If there were a one-state solution, what would that state look like? Engel envisions three alternatives: Broken and a failure. United, but no longer a fully Jewish state. Or one Jewish state with the Palestinians transferred out of the area.

The latter scenario “would be and look as ugly as it sounds,” Engel said.

Iran is significantly weakened by the Gaza war, which has decimated its proxies, Hamas in Gaza and Hezbollah in Lebanon, while eliminating Syria as a transit route for Iranian weapons to reach Hezbollah, Engel said.

“Iran’s ability to project power is tremendously diminished,” he said. “That makes Iran feel very vulnerable … With that changed dynamic … I think it’s very possible the U.S. and Israel will do some sort of intervention to Iran’s [nuclear] facilities this year.”

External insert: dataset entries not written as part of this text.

(* ===== verification/Regexp.v ===== *)
(** * Regexp: what the dialplan uses of Go's [regexp] package

    Compiled programs are syntax trees ([node]); [mt] is the leftmost-first
    (Perl-like) matcher in continuation-passing style, [replace_all] is
    [ReplaceAllString] with its template expansion. Inputs are ASCII bytes.
    Parsing a pattern text is left to a parameter of the users. *)

From S2P Require Import Prelude.

(** ** Programs *)

Inductive node :=
| NEmpty
| NClass (c : ascii -> bool)        (* one byte of a class *)
| NBegin | NEnd                     (* [^] and [$], without the (?m) flag *)
| NSeq (a b : node)
| NAlt (a b : node)
| NStar (a : node)                  (* greedy *)
| NGroup (k : Z) (a : node).      (* capturing group number [k] *)

Fixpoint nrep (n : nat) (a : node) : node :=
  match n with O => NEmpty | S n' => NSeq a (nrep n' a) end.

(** A compiled pattern remembers its text ([Regexp.String]). *)
Record Regexp := { re_text : string; re_prog : node }.

Definition any_char (c : ascii) : bool := negb (Ascii.eqb c "010").   (* [.] *)
Definition non_digit (c : ascii) : bool := negb (is_digit c).         (* [\D] *)

(** ** Matching

    A position is its index and the input from there on. Captures are
    (start, end) index pairs. *)

Notation caps := (gmap Z (nat * nat)).
Definition cont : Type := nat -> list ascii -> caps -> option (nat * caps).

Fixpoint mt (n : node) (i : nat) (s : list ascii) (c : caps) (k : cont) : option (nat * caps) :=
  match n with
  | NEmpty => k i s c
  | NClass p => match s with
                | x :: s' => if p x then k (S i) s' c else None
                | [] => None
                end
  | NBegin => match i with O => k i s c | S _ => None end
  | NEnd => match s with [] => k i s c | _ :: _ => None end
  | NSeq a b => mt a i s c (fun i' s' c' => mt b i' s' c' k)
  | NAlt a b => match mt a i s c k with Some r => Some r | None => mt b i s c k end
  | NStar a =>
      (fix star (fuel : nat) (i : nat) (s : list ascii) (c : caps) : option (nat * caps) :=
         match fuel with
         | O => k i s c
         | S fuel' =>
             match mt a i s c (fun i' s' c' =>
                     if Nat.ltb i i' then star fuel' i' s' c' else None) with
             | Some r => Some r
             | None => k i s c
             end
         end) (List.length s) i s c
  | NGroup g a => mt a i s c (fun i' s' c' => k i' s' (<[g := (i, i')]> c'))
  end.

(** Every round of a star consumes a byte, so the length of the rest is enough
    fuel. *)

Definition match_here (n : node) (i : nat) (s : list ascii) : option (nat * caps) :=
  mt n i s ∅ (fun i' _ c => Some (i', c)).

(** The leftmost match at or after a position. *)
Fixpoint search (n : node) (i : nat) (s : list ascii) : option (nat * (nat * caps)) :=
  match match_here n i s with
  | Some r => Some (i, r)
  | None => match s with [] => None | _ :: s' => search n (S i) s' end
  end.

Definition MatchString (re : Regexp) (s : string) : bool :=
  match search (re_prog re) 0 (String.list_ascii_of_string s) with Some _ => true | None => false end.

(** ** Templates: [$1], [${1}], [$$]; other names are unknown groups *)

Definition is_word (c : ascii) : bool :=
  let n := ascii_nat c in
  is_digit c || (Nat.leb 65 n && Nat.leb n 90) || (Nat.leb 97 n && Nat.leb n 122) || Nat.eqb n 95.

Fixpoint span (p : ascii -> bool) (s : list ascii) : list ascii * list ascii :=
  match s with
  | x :: s' => if p x then let '(a, b) := span p s' in (x :: a, b) else ([], s)
  | [] => ([], [])
  end.

(** The group a name stands for: a decimal number of at most nine digits
    without leading zeros. *)
Definition group_num (name : list ascii) : option Z :=
  match name with
  | [] => None
  | c :: rest =>
      if Ascii.eqb c "0" && negb (Nat.eqb (List.length rest) 0) then None
      else match digits_val 0 (String.string_of_list_ascii name) with
           | Some z => if z <? 10 ^ 9 then Some z else None
           | None => None
           end
  end.

(** [extract]: the name after a [$] and what follows it. *)
Definition extract (s : list ascii) : option (list ascii * list ascii) :=
  match s with
  | [] => None
  | c :: s' =>
      if Ascii.eqb c "{" then
        match span is_word s' with
        | ([], _) => None
        | (name, d :: rest) => if Ascii.eqb d "}" then Some (name, rest) else None
        | (_, []) => None
        end
      else match span is_word s with
           | ([], _) => None
           | (name, rest) => Some (name, rest)
           end
  end.

Definition slice (s : list ascii) (a b : nat) : list ascii := take (b - a) (drop a s).

(** Each step consumes template text, so its length is enough fuel. *)
Fixpoint expand (fuel : nat) (template src : list ascii) (c : caps) : list ascii :=
  match fuel with
  | O => []
  | S fuel' =>
      match template with
      | [] => []
      | x :: t =>
          if Ascii.eqb x "$" then
            match t with
            | y :: t' =>
                if Ascii.eqb y "$" then "$"%char :: expand fuel' t' src c
                else match extract t with
                     | None => "$"%char :: expand fuel' t src c
                     | Some (name, rest) =>
                         match group_num name with
                         | Some g => match c !! g with
                                     | Some (a, b) => slice src a b
                                     | None => []
                                     end
                         | None => []
                         end ++ expand fuel' rest src c
                     end
            | [] => ["$"%char]
            end
          else x :: expand fuel' t src c
      end
  end.

(** ** [ReplaceAllString] *)

(** [pos] is the search position, [last] the end of the previous match. Every
    round advances [pos], so [length src + 2] rounds are enough. *)
Fixpoint replace_loop (fuel : nat) (n : node) (repl src : list ascii) (pos last : nat)
  : list ascii :=
  match fuel with
  | O => drop last src
  | S fuel' =>
      if Nat.ltb (List.length src) pos then drop last src
      else match search n pos (drop pos src) with
           | None => drop last src
           | Some (a, (b, c)) =>
               let c := <[0%Z := (a, b)]> c in
               slice src last a ++
               (if Nat.ltb last b || Nat.eqb a 0
                then expand (S (List.length repl)) repl src c else []) ++
               replace_loop fuel' n repl src (if Nat.ltb b (pos + 1) then pos + 1 else b) b
           end
  end%nat.

Definition ReplaceAllString (re : Regexp) (src repl : string) : string :=
  let s := String.list_ascii_of_string src in
  String.string_of_list_ascii
    (replace_loop (List.length s + 2) (re_prog re) (String.list_ascii_of_string repl) s 0 0).

(** ** Facts *)

(** [n] bytes of a class. *)
Lemma mt_nrep p n i s c k :
  mt (nrep n (NClass p)) i s c k =
  if Nat.leb n (List.length s) && forallb p (take n s) then k (i + n)%nat (drop n s) c else None.
Proof.
  revert i s. induction n as [|n IH]; intros i s; simpl.
  - by rewrite Nat.add_0_r, drop_0.
  - destruct s as [|x s]; [done|]. simpl. destruct (p x); simpl.
    + rewrite IH. by rewrite Nat.add_succ_r.
    + by rewrite andb_false_r.
Qed.

(** [.*$]: succeeds at the end of the input when no byte left is a newline. *)
Lemma mt_rest p i s c k :
  mt (NSeq (NStar (NClass p)) NEnd) i s c k =
  if forallb p s then k (i + List.length s)%nat [] c else None.
Proof.
  simpl. generalize (Nat.le_refl (List.length s)). generalize (List.length s) at 2 3 as fuel.
  revert i s. intros i s fuel. revert i s. induction fuel as [|fuel IH]; intros i s Hf.
  - destruct s; [|simpl in Hf; lia]. simpl. by rewrite Nat.add_0_r.
  - destruct s as [|x s]; simpl; [by rewrite Nat.add_0_r|].
    destruct (p x); simpl; [|done].
    rewrite (proj2 (Nat.ltb_lt i (S i))) by lia. rewrite IH by (simpl in Hf; lia).
    rewrite Nat.add_succ_r. simpl.
    destruct (forallb p s); [|done]. by destruct (k _ _ c).
Qed.

(** An anchored program matches at the beginning only. *)
Lemma search_anchored a i s : (0 < i)%nat -> search (NSeq NBegin a) i s = None.
Proof.
  revert i. induction s as [|x s IH]; intros [|i] Hi; try lia; simpl; [done|].
  unfold match_here. simpl. apply IH. lia.
Qed.

Lemma search_anchored_0 a s :
  search (NSeq NBegin a) 0 s =
  match match_here a 0 s with Some r => Some (0%nat, r) | None => None end.
Proof.
  destruct s as [|x s]; simpl; unfold match_here; simpl.
  - by destruct (mt _ _ _ _ _).
  - destruct (mt a _ _ _ _); [done|]. apply search_anchored. lia.
Qed.

(** A single-byte class finds the first byte of the class. *)
Lemma search_class p i s :
  search (NClass p) i s =
  match s with
  | [] => None
  | x :: s' => if p x then Some (i, (S i, ∅)) else search (NClass p) (S i) s'
  end.
Proof. destruct s as [|x s]; simpl; [done|]. unfold match_here. simpl. by destruct (p x). Qed.

Lemma search_class_split p i s :
  search (NClass p) i s =
  let '(a, b) := span (fun x => negb (p x)) s in
  match b with [] => None | _ :: _ => Some (i + List.length a, (S (i + List.length a), ∅))%nat end.
Proof.
  revert i. induction s as [|x s IH]; intros i; rewrite search_class; simpl; [done|].
  destruct (p x) eqn:E; simpl; [by rewrite Nat.add_0_r|].
  rewrite IH. destruct (span _ s) as [a b]. destruct b; [done|]. simpl. by rewrite !Nat.add_succ_r.
Qed.

Lemma span_app p s : (span p s).1 ++ (span p s).2 = s.
Proof. induction s as [|x s IH]; simpl; [done|]. destruct (p x); [|done]. destruct (span p s). simpl in *. by rewrite IH. Qed.

Lemma span_all p s : forallb p (span p s).1 = true.
Proof. induction s as [|x s IH]; simpl; [done|]. destruct (p x) eqn:E; [|done]. destruct (span p s). simpl in *. by rewrite E. Qed.

Lemma span_head p s x b : (span p s).2 = x :: b -> p x = false.
Proof.
  induction s as [|y s IH]; simpl; [done|]. destruct (p y) eqn:E; [|by intros [= -> _]].
  destruct (span p s). simpl in *. auto.
Qed.

(** Deleting the bytes of a class, one match after the other. *)
Lemma replace_class p fuel (pre s : list ascii) :
  (List.length s < fuel)%nat ->
  replace_loop fuel (NClass p) [] (pre ++ s) (List.length pre) (List.length pre) =
  List.filter (fun x => negb (p x)) s.
Proof.
  revert pre s. induction fuel as [|fuel IH]; intros pre s Hf; [lia|]. simpl.
  rewrite (proj2 (Nat.ltb_ge _ _)) by (rewrite length_app; lia).
  rewrite drop_app_length, search_class_split.
  pose proof (span_app (fun x => negb (p x)) s) as Happ.
  pose proof (span_all (fun x => negb (p x)) s) as Hall.
  pose proof (span_head (fun x => negb (p x)) s) as Hhead.
  destruct (span _ s) as [a b]; simpl in *.
  assert (List.filter (fun x => negb (p x)) a = a) as Ha.
  { apply filter_all. intros x Hx. apply list_elem_of_In in Hx. by apply (proj1 (forallb_forall _ _) Hall). }
  destruct b as [|x b].
  - rewrite app_nil_r in Happ. by subst.
  - specialize (Hhead x b eq_refl). subst s. rewrite List.filter_app. simpl. rewrite Hhead, Ha.
    unfold slice. rewrite drop_app_length.
    replace (List.length pre + List.length a - List.length pre)%nat with (List.length a) by lia.
    rewrite take_app_length. f_equal.
    replace (if _ || _ then [] else []) with (@nil ascii) by (by destruct (_ || _)). simpl.
    rewrite (proj2 (Nat.ltb_ge _ _)) by lia.
    replace (pre ++ a ++ x :: b) with ((pre ++ a ++ [x]) ++ b) by (by rewrite <- !app_assoc).
    replace (S (List.length pre + List.length a)) with (List.length (pre ++ a ++ [x]))
      by (rewrite !length_app; simpl; lia).
    apply IH. rewrite length_app in Hf. simpl in Hf. lia.
Qed.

Engel’s next stop is Ukraine, where he says peace with Russia would come at a great price. Putin wants 20 percent of Ukraine’s territory and for Ukraine to agree to stay out of NATO and to be disarmed going forward. Ukraine wants a large army and missile defense system to defend itself against a future invasion.

Acquiescence to Russian demands “would be a disaster” for Ukraine’s security, Engel said.

“Russia really believes Ukraine should not exist” as a nation, he said. “They see Ukraine as an accident of history.”

Engel has written several books, including And Then All Hell Broke Loose: Two Decades in the Middle East (2016), packed with close-up observations of life in the tumultuous region.

Engel, 51, is from New York City. After graduating from Stanford University in 1996, he bought a one-way ticket to Cairo, stuffed $2,000 cash in a money belt and a sock, bid his parents farewell and launched his career as a freelance print journalist.

He craved the excitement of a journalism career, and said he chose the Middle East because he wanted to cover the defining international story of his generation. Three decades later, he’s still there.

“The whole reason you get into journalism is so you can be at these inflection points of history,” he said.

Brooks Community Service Award

Each year at the award breakfast, the Civic Association honors recipients of its annual William J. “Bill” Brooks Community Service Award for outstanding service to the community.

The award is named for the late Palm Beach Town Council member and former general manager of WPTV Channel 5.

This year’s honorees were John Scarpa and Tim Moran, co-founders and chairman and vice chairman, respectively, of the Palm Beach Police & Fire Foundation. Since its founding in 2006, the non-profit organization has raised millions of dollars to benefit the town’s public safety departments and first responders.

Scarpa and Moran are the 16th and 17th recipients since the inception of the Brooks Award in 2011.

Monday’s breakfast was sponsored by The Fanjul Family and Florida Crystals, which has underwritten the program each year since 2018. Florida Crystals was represented by Pepe Fanjul Jr., the company’s executive vice president and a Civic Association director since 2016.